I'm not exactly sure what type it is, I just bought it off the petshop I work at

Its a tiny black fish that looks like a guppy fish but with a fancy looking fin tail, and it looks pregnant but its not
When I got home from work, all the fish were okay, but after a few minutes I checked my tank and the black fish was being sucked on by the golden inca snail.

Is this unusual to have a snail eat your fish?

The snail also has alot of "fun" with the other golden inca snail in there if that matters


----------



## Zoe (Feb 26, 2006)

I would think that probably the fish died and the snail was scavenging.


----------



## locojay (May 22, 2006)

Zoe said:


> I would think that probably the fish died and the snail was scavenging.


That's what I was thinking, but he or she said all the fish were fine a few minutes before this. Maybe it just wasn't noticed the first time.


----------



## Zoe (Feb 26, 2006)

Yeah, but it's happened to me that a fish looks fine then just turns up dead. Now, I would probably be able to tell the cause but back "in the day" I wouldn't have known and would have thought it just seemed "fine" up until it died.

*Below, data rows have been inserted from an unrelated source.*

(** The requests whose account is the token account. *)
Definition ApplyTokenAdmin (t : TokenRequest) (a : TokenAccount) (timestamp cur_epoch_num : Z)
  : M Ledger TokenAccount :=
  let send x token_id :=
    ApplySend_one now x timestamp (request_hash (RToken t)) token_id (rq_origin (tr_base t))
      cur_epoch_num 0 in
  let stop {A} : M Ledger A := halt "PersistenceManager::ApplyRequest" in
  let get (o : option TokenAccount) := match o with Some a => mret a | None => stop end in
  match tr_body t with
  | IssueAdditional amount =>
      mret (set_tokens (amt_add (total_supply a) amount) (amt_add (token_balance a) amount)
              (token_fee_balance a) a)
  | ChangeSetting setting value => get (Set_value a setting value)
  | ImmuteSetting setting =>
      get (m ← GetMutabilitySetting setting; Set_bool a m false)
  | Revoke source x => ApplyRevoke t source x timestamp cur_epoch_num;; mret a
  | AdjustUserStatus account status =>
      adjust_token_user_status (tr_token_id t) account status;; mret a
  | AdjustFee ft fr => mret (set_fee ft fr a)
  | UpdateIssuerInfo new_info => mret (set_issuer_info new_info a)
  | UpdateController action c =>
      get (cs ← update_controllers action c (controllers a); Some (set_controllers cs a))
  | Burn amount =>
      mret (set_tokens (amt_sub (total_supply a) amount) (amt_sub (token_balance a) amount)
              (token_fee_balance a) a)
  | Distribute x =>
      send x (tr_token_id t);;
      mret (set_tokens (total_supply a) (amt_sub (token_balance a) (t_amount x))
              (token_fee_balance a) a)
  | WithdrawFee x =>
      send x (tr_token_id t);;
      mret (set_tokens (total_supply a) (token_balance a)
              (amt_sub (token_fee_balance a) (t_amount x)) a)
  | WithdrawLogos x =>
      send x 0;; mret (set_ta_balance (amt_sub (ta_balance a) (t_amount x)) a)
  | Issuance _ | TokenSend _ _ => stop
  end.

(** The cases of the switch for token requests: [info] must be of the type the
    request expects. *)
Definition ApplyToken (t : TokenRequest) (info : Account) (timestamp cur_epoch_num : Z)
  : M Ledger Account :=
  match tr_body t, info with
  | Issuance i, _ => ApplyIssuance t i timestamp;; mret info
  | TokenSend ts fee, UserAccount source =>
      i ← ApplyTokenSend t ts fee source timestamp cur_epoch_num; mret (UserAccount i)
  | TokenSend _ _, TokenAcct _ => halt "PersistenceManager::ApplyRequest"
  | Revoke source x, UserAccount _ =>
      ApplyRevoke t source x timestamp cur_epoch_num;; mret info
  | AdjustUserStatus account status, UserAccount _ =>
      adjust_token_user_status (tr_token_id t) account status;; mret info
  | _, TokenAcct a =>
      a ← ApplyTokenAdmin t a timestamp cur_epoch_num; mret (TokenAcct a)
  | _, UserAccount _ => halt "PersistenceManager::ApplyRequest"
  end.
End Tokens.

(** ** Claims

    Rationals are exact here; the code keeps numerators and denominators in
    256-bit integers. A denominator 0 throws. *)
Definition rational (n d : Z) : option Q :=
  match d with Zpos p => Some (Qred (n # p)) | _ => None end.
Definition rational_mul (a b : Q) : Q := Qred (a * b).
Definition rational_add (a b : Q) : Q := Qred (a + b).

(** The lambda self_stake of ProcessClaim, in 256-bit arithmetic cut to 128. *)
Definition self_stake_of (is_rep : bool) (staked : Amount) (info : RewardsInfo) : Amount :=
  if is_rep then
    let factor := wrap 256 (100 - rw_levy_percentage info) in
    let proxy_stake := amt_sub (rw_total_stake info) (rw_self_stake info) in
    u128 (wrap 256 (rw_self_stake info + wrap 256 (factor * proxy_stake) / 100))
  else u128 (staked * rw_levy_percentage info / 100).

Section Claims.
Context {L : Lmdb} {B : Blake2b}.

(** The share of the global reward a representative is given when the first
    claim on its pool is made. *)
Definition init_reward (epoch : Z) (info : RewardsInfo) : M Ledger RewardsInfo :=
  if rw_initialized info then mret info
  else
    av ← in_store (GlobalRewardsAvailable epoch);
    if (av : bool) then
      g ← in_store (GetGlobalRewardsInfo epoch);
      match rational (rw_total_stake info) (gl_total_stake g) with
      | None => halt "PersistenceManager::ProcessClaim"
      | Some share =>
          let rep_pool := rational_mul share (inject_Z (gl_total_reward g)) in
          in_store (HarvestGlobalReward epoch rep_pool g);;
          mret (Build_RewardsInfo true (rw_levy_percentage info) (rw_total_stake info)
                  (rw_self_stake info) rep_pool rep_pool)
      end
    else halt "PersistenceManager::ProcessClaim".
Lemma holdings_nonneg tok es : Forall (fun e => 0 <= te_balance e) es -> 0 <= holdings tok es.
Proof.
  intros H. apply sumZ_nonneg. eapply Forall_impl; [exact H|]. intros e He.
  rw /held_by. by case_match.
Qed.
Lemma token_value_nonneg tok k a : account_ok a -> 0 <= token_value tok k a.
Proof.
  destruct a; cbn; [apply holdings_nonneg|]. intros (? & ? & ?). case_match; lia.
Qed.
Lemma value_at_nonneg tok k t : accounts_ok t -> 0 <= value_at tok k t.
Proof.
  intros Ht. rw /value_at. case_match eqn:E; [|done]. by eapply token_value_nonneg, Ht.
Qed.

(** The holdings of two accounts are part of what circulates. *)
Lemma circulating_del tok k t :
  circulating tok t = value_at tok k t + circulating tok (mdb_del k t).
Proof.
  rw /circulating /value_at. destruct (mdb_get k t) as [a|] eqn:E.
  - by rw (items_del _ _ _ E) sumZ_cons.
  - by rw items_del_none.
Qed.
Lemma value_at_del tok k k' t : k <> k' -> value_at tok k' (mdb_del k t) = value_at tok k' t.
Proof. intros Hk. by rw /value_at get_del_ne. Qed.
Lemma accounts_ok_del k t : accounts_ok t -> accounts_ok (mdb_del k t).
Proof. intros Ht k' a'. rw get_del. case_decide; [done|apply Ht]. Qed.
Lemma circulating_nonneg tok t : accounts_ok t -> 0 <= circulating tok t.
Proof.
  intros Ht. apply sumZ_nonneg, Forall_forall. intros [k a] Hk%items_get.
  by eapply token_value_nonneg, Ht.
Qed.
Lemma value_at_le tok k t : accounts_ok t -> value_at tok k t <= circulating tok t.
Proof.
  intros Ht. rw (circulating_del tok k).
  pose proof (circulating_nonneg tok _ (accounts_ok_del k t Ht)). lia.
Qed.
Lemma two_values_le tok k k' t :
  accounts_ok t -> k <> k' -> value_at tok k t + value_at tok k' t <= circulating tok t.
Proof.
  intros Ht Hk. rw (circulating_del tok k) -(value_at_del tok k k' t Hk).
  pose proof (value_at_le tok k' _ (accounts_ok_del k t Ht)). lia.
Qed.
Lemma supply_bound tok t : accounts_ok t -> 0 <= supply tok t < 2 ^ 128.
Proof.
  intros Ht. rw /supply. case_match eqn:E; [|done]. apply Ht in E. destruct a; cbn in *; [done|].
  apply E.
Qed.
End Values.

(** ** Entries *)
Lemma update_first_holdings tok id f es e :
  find_entry id es = Some e -> (forall x, te_token_id (f x) = te_token_id x) ->
  holdings tok (update_first (entry_is id) f es)
  = holdings tok es + (if id =? tok then te_balance (f e) - te_balance e else 0).
Proof.
  intros Hfind Hf. induction es as [|x es IH]; [done|]. move: Hfind. rw /find_entry /=.
  rw {1}/entry_is. destruct (Z.eqb_spec (te_token_id x) id) as [Hid|Hid].
  - intros [= ->]. rw /holdings !sumZ_cons /held_by Hf Hid. destruct (id =? tok); lia.
  - intros Hfind. rw /holdings !sumZ_cons -/(holdings tok _) -/(holdings tok es) IH //. lia.
Qed.
Lemma update_first_Forall {A} (P : A -> Prop) p f xs :
  Forall P xs -> (forall x, P x -> P (f x)) -> Forall P (update_first p f xs).
Proof.
  intros H Hf. induction H as [|x xs Hx Hxs IH]; cbn; [constructor|].
  destruct (p x); constructor; auto.
Qed.
Lemma find_entry_id id es e : find_entry id es = Some e -> te_token_id e = id /\ e ∈ es.
Proof.
  rw /find_entry. intros [Hin Hid]%List.find_some. split; [by apply Z.eqb_eq|].
  by apply list_elem_of_In.
Qed.
Lemma held_le tok es e :
  Forall (fun e => 0 <= te_balance e) es -> e ∈ es -> te_token_id e = tok ->
  te_balance e <= holdings tok es.
Proof.
  intros Hok (xs & ys & ->)%list_elem_of_split Hid.
  apply Forall_app in Hok as [H1 [H2 H3]%Forall_cons].
  rw /holdings sumZ_app sumZ_cons {2}/held_by Hid Z.eqb_refl.
  pose proof (holdings_nonneg tok xs H1). pose proof (holdings_nonneg tok ys H3).
  rw /holdings in H, H0. lia.
Qed.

Anyway, I've never heard of a snail eating a live fish. I can't imagine it even being able to catch a fish.


----------



## gosu-pk (Oct 2, 2006)

Zoe said:


> Yeah, but it's happened to me that a fish looks fine then just turns up dead. Now, I would probably be able to tell the cause but back "in the day" I wouldn't have known and would have thought it just seemed "fine" up until it died.
> 
> Anyway, I've never heard of a snail eating a live fish. I can't imagine it even being able to catch a fish.



I thought the same

But how I think it got it was because the black tiny fish always stays on the bottom and lays on the rocks, and my snails move pretty fast for snails, lol


----------



## CaysE (May 21, 2006)

If the fish was staying on the bottom, it probably wasn't healthy. Do you know what the name of the fish is?


----------



## Damon (Jan 18, 2005)

Can fish have heart attacks or strokes?


----------



## flamingo (Nov 5, 2005)

It was probably just eating it after it died like already said. In the fishr realm..there are very few actual carnivourous snails that seek out fish. Even when they do, it's only at night when the fish aren't active.


----------